Lemma oldest_slot_spec l : forall k best ts, (forall i c, l !! i = Some (Some c) -> cl_created_at c < ts) \/ is_Some best ->
  match oldest_slot l k best ts with
  | Some i => best = Some i \/ (k <= i)%nat /\ exists c, l !! (i - k)%nat = Some (Some c)
  | None => best = None /\ occupied l = 0%nat
  end.
Proof.
  induction l as [|[c|] l IH]; intros k best ts H; cbn [oldest_slot].
  - destruct best; [by left|done].
  - destruct (Z.ltb_spec (cl_created_at c) ts) as [Hlt|Hge].
    + specialize (IH (S k) (Some k) (cl_created_at c) (or_intror (mk_is_Some _ _ eq_refl))).
      destruct (oldest_slot l (S k) (Some k) (cl_created_at c)) as [i|]; [|destruct IH; done].
      right. destruct IH as [IH|(H1 & x & H2)].
      * injection IH as <-. split; [lia|]. exists c. by rewrite Nat.sub_diag.
      * split; [lia|]. exists x. by replace (i - k)%nat with (S (i - S k)) by lia.
    + destruct H as [H|H]; [specialize (H 0%nat c eq_refl); lia|].
      specialize (IH (S k) best ts (or_intror H)). destruct (oldest_slot l (S k) best ts) as [i|].
      * destruct IH as [IH|(H1 & x & H2)]; [by left|right]. split; [lia|]. exists x.
        by replace (i - k)%nat with (S (i - S k)) by lia.
      * destruct IH as [-> _], H; done.
  - specialize (IH (S k) best ts). destruct (oldest_slot l (S k) best ts) as [i|].
    + destruct IH as [IH|(H1 & x & H2)]; [destruct H as [H|H]; [left; intros j; apply (H (S j))|by right]|by left|right].
      split; [lia|]. exists x. by replace (i - k)%nat with (S (i - S k)) by lia.
    + destruct IH as [-> IH]; [destruct H as [H|H]; [left; intros j; apply (H (S j))|by right]|]. done.
Qed.

Lemma slots_set srv i c c' : slots_ok srv -> sv_clients srv !! i = Some (Some c) -> cl_created_at c' = cl_created_at c ->
  slots_ok (set_client i (Some c') srv).
Proof.
  intros [S1 S2 S3 S4 S5] Hi Hc. split; cbn [set_client set_field sv_clients sv_client_count sv_max_clients]; try done.
  - cbn. by rewrite length_insert.
  - pose proof (occupied_insert _ i (Some c') _ Hi) as Ho. cbn [occ] in Ho.
    change (sv_client_count srv = Z.of_nat (occupied (<[i := Some c']> (sv_clients srv)))). lia.
  - intros j x Hj. cbn in Hj. apply list_lookup_insert_Some in Hj as [(-> & Heq & _)|(_ & Hj)]; [|by eapply S5].
    injection Heq as <-. rewrite Hc. by eapply S5.
Qed.

Lemma slots_drop srv i c : slots_ok srv -> sv_clients srv !! i = Some (Some c) -> slots_ok (drop_client i srv).
Proof.
  intros [S1 S2 S3 S4 S5] Hi. pose proof (occupied_insert _ i None _ Hi) as Ho. cbn [occ] in Ho. split; cbn; try done.
  - by rewrite length_insert.
  - lia.
  - lia.
  - intros j x Hj. apply list_lookup_insert_Some in Hj as [(_ & Heq & _)|(_ & Hj)]; [done|by eapply S5].
Qed.

Lemma slots_find srv addr found srv' : slots_ok srv -> find_client_by_addr srv addr = (found, srv') -> slots_ok srv' /\
  match found with Some (i, c) => sv_clients srv' !! i = Some (Some c) | None => True end.
Proof.
  intros Hok H. unfold find_client_by_addr in H. destruct (find_slot _ _ 0) as [[j x]|] eqn:E1.
  { injection H as <- <-. by apply find_slot_0 in E1 as [E1 _]. }
  destruct (find_slot _ _ 0) as [[j x]|] eqn:E in H; [|by injection H as <- <-].
  injection H as <- <-. apply find_slot_0 in E as [E _]. split; [by eapply slots_set|].
  cbn. apply list_lookup_insert_eq. by eapply lookup_lt_Some.
Qed.

Lemma slots_packet srv buf from now ok dtls : slots_ok srv -> slots_ok (handle_udp_packet hmac_sha1 srv buf from now ok dtls).2.
Proof.
  intros Hok. unfold handle_udp_packet. destruct buf as [|first rest]; [done|]. set (buf := first :: rest).
  destruct (first <=? 3).
  { cbn [snd]. unfold rwd_ice_process. destruct (ice_request hmac_sha1 srv buf) as [[i c]|] eqn:E; [|done].
    apply ice_request_proves in E as [Hi _]. assert (H : slots_ok (set_client i (Some (note_source from now c)) srv)).
    { eapply slots_set; [done|done|]. unfold note_source. by repeat case_match. }
    destruct H. by split. }
  destruct (_ && _).
  { destruct (find_client_by_addr srv from) as [[[i c]|] srv1] eqn:Ef;
      destruct (slots_find srv from _ srv1 Hok Ef) as [S1 S2]; [|done].
    destruct (bool_decide _); [done|]. cbn [snd]. eapply slots_set; [done|done|]. by destruct dtls as [[[? ?] ?] ?]. }
  destruct (_ && _); [|done]. destruct (_ <? 12)%nat; [done|].
  destruct (rwd_rtcp_requests_keyframe buf).
  - destruct (find_client_by_addr srv from) as [f1 srv1] eqn:E1. destruct (slots_find srv from f1 srv1 Hok E1) as [S1 _].
    destruct (find_client_by_addr srv1 from) as [f2 srv2] eqn:E2. by destruct (slots_find srv1 from f2 srv2 S1 E2) as [S2 _].
  - destruct (find_client_by_addr srv from) as [f2 srv2] eqn:E2. by destruct (slots_find srv from f2 srv2 Hok E2) as [S2 _].
Qed.

Lemma slots_cleanup now l : forall k srv, slots_ok srv ->
  (forall j, (k <= j)%nat -> sv_clients srv !! j = l !! (j - k)%nat) -> slots_ok (cleanup_slots now l k srv).
Proof.
  induction l as [|o l IH]; intros k srv Hok Hl; [done|].
  assert (Hk : sv_clients srv !! k = Some o) by (rewrite Hl, Nat.sub_diag by lia; done).
  assert (Hnext : forall srv', (forall j, (S k <= j)%nat -> sv_clients srv' !! j = sv_clients srv !! j) ->
    forall j, (S k <= j)%nat -> sv_clients srv' !! j = l !! (j - S k)%nat).
  { intros srv' H j Hj. rewrite H, Hl by lia. by replace (j - k)%nat with (S (j - S k)) by lia. }
  destruct o as [c|]; cbn [cleanup_slots]; [|by apply IH, Hnext].
  destruct (is_stale now c); [|by apply IH, Hnext].
  apply IH; [by eapply slots_drop|]. apply Hnext. intros j Hj. cbn. apply list_lookup_insert_ne. lia.
Qed.

(** The slot an accepted offer takes. *)
Lemma offer_slot srv now id idx remote rand m d a : slots_ok srv -> now < 2 ^ 63 - 1 ->
  let '(ok, srv') := rwd_client_from_offer srv now id idx remote rand m d a in
  slots_ok srv' /\ ok = m && d && a /\
  (ok = true -> exists i c, sv_clients srv' !! i = Some (Some c) /\ cl_session_id c = id /\ cl_ice_verified c = false /\
     cl_verified_addrs c = [] /\ (cl_local_ufrag c, cl_local_pwd c) = rwd_generate_ice_credentials rand.1 rand.2).
Proof.
  intros Hok Hnow. unfold rwd_client_from_offer.
  assert (Hroom : exists srv1, (if sv_client_count srv >=? sv_max_clients srv
      then (fun i => drop_client i srv) <$> oldest_slot (sv_clients srv) 0 None (2 ^ 63 - 1) else Some srv) = Some srv1 /\
    slots_ok srv1 /\ sv_client_count srv1 < sv_max_clients srv1).
  { destruct (Z.geb_spec (sv_client_count srv) (sv_max_clients srv)) as [Hge|Hlt]; [|by exists srv].
    pose proof (oldest_slot_spec (sv_clients srv) 0 None (2 ^ 63 - 1) (or_introl (so_created srv Hok))) as Ho.
    destruct (oldest_slot _ _ _ _) as [i|].
    - destruct Ho as [Ho|(_ & c & Hc)]; [done|]. rewrite Nat.sub_0_r in Hc. exists (drop_client i srv). split; [done|].
      split; [by eapply slots_drop|]. cbn. pose proof (so_limit srv Hok). lia.
    - destruct Ho as [_ Ho]. pose proof (so_count srv Hok). pose proof (so_max srv Hok). lia. }
  destruct Hroom as (srv1 & -> & H1 & Hlt). destruct (m && d && a) eqn:Eok; cbn [negb]; [|by split].
  destruct (rwd_generate_ice_credentials rand.1 rand.2) as [u p].
  pose proof (free_slot_spec (sv_clients srv1) 0) as Hf. destruct (free_slot (sv_clients srv1) 0) as [j|].
  - destruct Hf as [_ Hj]. rewrite Nat.sub_0_r in Hj.
    match goal with |- context [Some (mk_rwd_client ?x1 ?x2 ?x3 ?x4 ?x5 ?x6 ?x7 ?x8 ?x9 ?y1 ?y2 ?y3 ?y4 ?y5 ?y6 ?y7)] =>
      set (c := mk_rwd_client x1 x2 x3 x4 x5 x6 x7 x8 x9 y1 y2 y3 y4 y5 y6 y7) end.
    pose proof (occupied_insert _ j (Some c) _ Hj) as Hocc. cbn [occ] in Hocc.
    destruct H1 as [S1 S2 S3 S4 S5]. split; [|split; [done|]].
    + split; cbn; try done; [by rewrite length_insert|lia|lia|].
      intros k x Hk. apply list_lookup_insert_Some in Hk as [(_ & Heq & _)|(_ & Hk)]; [by injection Heq as <-|by eapply S5].
    + intros _. exists j, c. split; [|done]. cbn. apply list_lookup_insert_eq. by eapply lookup_lt_Some.
  - exfalso. destruct H1 as [S1 S2 S3 S4 S5]. rewrite S1 in Hf. unfold RWD_MAX_CLIENTS in *. lia.
Qed.

Definition event_ok (e : rwd_event) : Prop := match e with EvOffer now _ _ _ _ _ _ _ => now < 2 ^ 63 - 1 | _ => True end.

(** The slots stay consistent.  After any sequence of datagrams, offers,
    deletions and clean-ups the number of clients is the number of occupied
    slots and never over the configured maximum; and the next offer, when memory,
    DTLS and the answer allow, always finds a slot, if need be the one of the
    oldest session, and starts there unverified with the credentials just drawn. *)
Theorem rwd_slots_consistent evs max sent now id idx remote rand m d a : Forall event_ok evs -> now < 2 ^ 63 - 1 ->
  1 <= max <= Z.of_nat RWD_MAX_CLIENTS ->
  let srv := rwd_run evs (mk_rwd_server (replicate RWD_MAX_CLIENTS None) 0 max sent) in
  slots_ok srv /\
  let '(ok, srv') := rwd_client_from_offer srv now id idx remote rand m d a in
  slots_ok srv' /\ ok = m && d && a /\
  (ok = true -> exists i c, sv_clients srv' !! i = Some (Some c) /\ cl_session_id c = id /\ cl_ice_verified c = false /\
     cl_verified_addrs c = [] /\ (cl_local_ufrag c, cl_local_pwd c) = rwd_generate_ice_credentials rand.1 rand.2).
Proof.
  intros Hev Hnow Hmax. cbv zeta. set (srv0 := mk_rwd_server (replicate RWD_MAX_CLIENTS None) 0 max sent).
  assert (H0 : slots_ok srv0).
  { split; cbn; try done; [lia|]. intros i c Hi. by apply (lookup_replicate RWD_MAX_CLIENTS) in Hi as [? _]. }
  assert (Hrun : slots_ok (rwd_run evs srv0)).
  { clear -Hev H0. clearbody srv0. revert srv0 H0. induction Hev as [|e evs He Hev IH]; intros srv0 H0; [done|]. apply (IH (rwd_step srv0 e)).
    destruct e as [buf from now ok dtls|now id idx remote rand m d a|id|now]; cbn [rwd_step].
    - by apply slots_packet.
    - pose proof (offer_slot srv0 now id idx remote rand m d a H0 He) as Ho.
      destruct (rwd_client_from_offer srv0 now id idx remote rand m d a). by destruct Ho.
    - unfold handle_whip_delete. destruct (find_slot _ _ 0) as [[i c]|] eqn:E; [|done].
      apply find_slot_0 in E as [E _]. by eapply slots_drop.
    - apply slots_cleanup; [done|]. intros j _. by rewrite Nat.sub_0_r. }
  split; [done|]. by apply offer_slot.
Qed.

(** ** Credentials *)

(** The one pair of credentials every session gets while the random source
    fails. *)
Definition known_cred : list Z * list Z := (replicate 8 97, replicate 24 97).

○ ○ ○ ○ ○

* **TASK BRIEF**
Your answer must consist solely of the lines above between the line holding "- unfold handle_whip_delete." and the line holding "(** ** Credentials *)", inclusive, copied exactly.

* **OUTPUT FOR THIS EXERCISE**
    - unfold handle_whip_delete. destruct (find_slot _ _ 0) as [[i c]|] eqn:E; [|done].
      apply find_slot_0 in E as [E _]. by eapply slots_drop.
    - apply slots_cleanup; [done|]. intros j _. by rewrite Nat.sub_0_r. }
  split; [done|]. by apply offer_slot.
Qed.

(** ** Credentials *)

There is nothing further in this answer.